(** * Fraud detection via personalized PageRank: the graph-scoring core

    A shallow embedding of the CSR graph loader, of the power-iteration
    engine [PPREngine::compute] and of the random-walk engine
    [MonteCarloEngine::compute], with the properties their specification
    states about them.

    Conventions of the embedding:
    - a C++ [double] is a primitive binary64 float; every arithmetic
      expression keeps the association and the evaluation order of the
      source;
    - a C++ [int] that is stored in a vector, read from the caller or used
      as an index is an integer of [Z]; values are those of container sizes
      and are taken below 2^31, except the visit counters of the random
      walks, whose overflow is modelled;
    - [v[i]] on a [std::vector] is a checked access: an index outside the
      vector is undefined behaviour in C++, and [None] here. *)

From Stdlib Require Import Floats ZArith QArith Lia.
From stdpp Require Import gmap strings list.

Set Warnings "-inexact-float".
#[local] Open Scope Z_scope.

(** ** Vectors with checked accesses *)

Section vectors.
Context {A : Type}.

(** [v[i]] as an rvalue. *)
Definition vget (v : list A) (i : Z) : option A :=
  if bool_decide (0 ≤ i) then v !! Z.to_nat i else None.

(** [v[i] = x]. *)
Definition vset (v : list A) (i : Z) (x : A) : option (list A) :=
  if bool_decide (0 ≤ i < Z.of_nat (length v))
  then Some (<[Z.to_nat i := x]> v) else None.

(** [std::vector<A> v(n, x)]. *)
Definition valloc (n : Z) (x : A) : option (list A) :=
  if bool_decide (0 ≤ n) then Some (replicate (Z.to_nat n) x) else None.

(** The elements at the indices [lo], ..., [hi - 1]. *)
Definition slice (lo hi : Z) (v : list A) : list A :=
  take (Z.to_nat (hi - lo)) (drop (Z.to_nat lo) v).
End vectors.

(** ** Loops *)

Section loops.
Context {St : Type}.

(** [n] iterations of a counting loop whose counter starts at [i]. *)
Fixpoint for_iter (n : nat) (i : Z) (body : Z → St → option St) (s : St)
  : option St :=
  match n with
  | O => Some s
  | S n' => s' ← body i s; for_iter n' (i + 1) body s'
  end.

(** [for (int i = lo; i < hi; ++i) body]. *)
Definition for_range (lo hi : Z) (body : Z → St → option St) (s : St)
  : option St :=
  for_iter (Z.to_nat (hi - lo)) lo body s.

(** What an iteration of a loop with [break] leaves behind. *)
Inductive flow : Type :=
| Continue (s : St)
| Break (s : St).

Definition flow_state (f : flow) : St :=
  match f with
  | Continue s => s
  | Break s => s
  end.

Fixpoint for_iter_break (n : nat) (i : Z) (body : Z → St → option flow)
  (s : St) : option St :=
  match n with
  | O => Some s
  | S n' =>
      f ← body i s;
      match f with
      | Break s' => Some s'
      | Continue s' => for_iter_break n' (i + 1) body s'
      end
  end.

============

[Your objective]: Word for word, reproduce every line of the data.

[Solution to this exercise]:
(** * Fraud detection via personalized PageRank: the graph-scoring core

    A shallow embedding of the CSR graph loader, of the power-iteration
    engine [PPREngine::compute] and of the random-walk engine
    [MonteCarloEngine::compute], with the properties their specification
    states about them.

    Conventions of the embedding:
    - a C++ [double] is a primitive binary64 float; every arithmetic
      expression keeps the association and the evaluation order of the
      source;
    - a C++ [int] that is stored in a vector, read from the caller or used
      as an index is an integer of [Z]; values are those of container sizes
      and are taken below 2^31, except the visit counters of the random
      walks, whose overflow is modelled;
    - [v[i]] on a [std::vector] is a checked access: an index outside the
      vector is undefined behaviour in C++, and [None] here. *)

From Stdlib Require Import Floats ZArith QArith Lia.
From stdpp Require Import gmap strings list.

Set Warnings "-inexact-float".
#[local] Open Scope Z_scope.

(** ** Vectors with checked accesses *)

Section vectors.
Context {A : Type}.

(** [v[i]] as an rvalue. *)
Definition vget (v : list A) (i : Z) : option A :=
  if bool_decide (0 ≤ i) then v !! Z.to_nat i else None.

(** [v[i] = x]. *)
Definition vset (v : list A) (i : Z) (x : A) : option (list A) :=
  if bool_decide (0 ≤ i < Z.of_nat (length v))
  then Some (<[Z.to_nat i := x]> v) else None.

(** [std::vector<A> v(n, x)]. *)
Definition valloc (n : Z) (x : A) : option (list A) :=
  if bool_decide (0 ≤ n) then Some (replicate (Z.to_nat n) x) else None.

(** The elements at the indices [lo], ..., [hi - 1]. *)
Definition slice (lo hi : Z) (v : list A) : list A :=
  take (Z.to_nat (hi - lo)) (drop (Z.to_nat lo) v).
End vectors.

(** ** Loops *)

Section loops.
Context {St : Type}.

(** [n] iterations of a counting loop whose counter starts at [i]. *)
Fixpoint for_iter (n : nat) (i : Z) (body : Z → St → option St) (s : St)
  : option St :=
  match n with
  | O => Some s
  | S n' => s' ← body i s; for_iter n' (i + 1) body s'
  end.

(** [for (int i = lo; i < hi; ++i) body]. *)
Definition for_range (lo hi : Z) (body : Z → St → option St) (s : St)
  : option St :=
  for_iter (Z.to_nat (hi - lo)) lo body s.

(** What an iteration of a loop with [break] leaves behind. *)
Inductive flow : Type :=
| Continue (s : St)
| Break (s : St).

Definition flow_state (f : flow) : St :=
  match f with
  | Continue s => s
  | Break s => s
  end.

Fixpoint for_iter_break (n : nat) (i : Z) (body : Z → St → option flow)
  (s : St) : option St :=
  match n with
  | O => Some s
  | S n' =>
      f ← body i s;
      match f with
      | Break s' => Some s'
      | Continue s' => for_iter_break n' (i + 1) body s'
      end
  end.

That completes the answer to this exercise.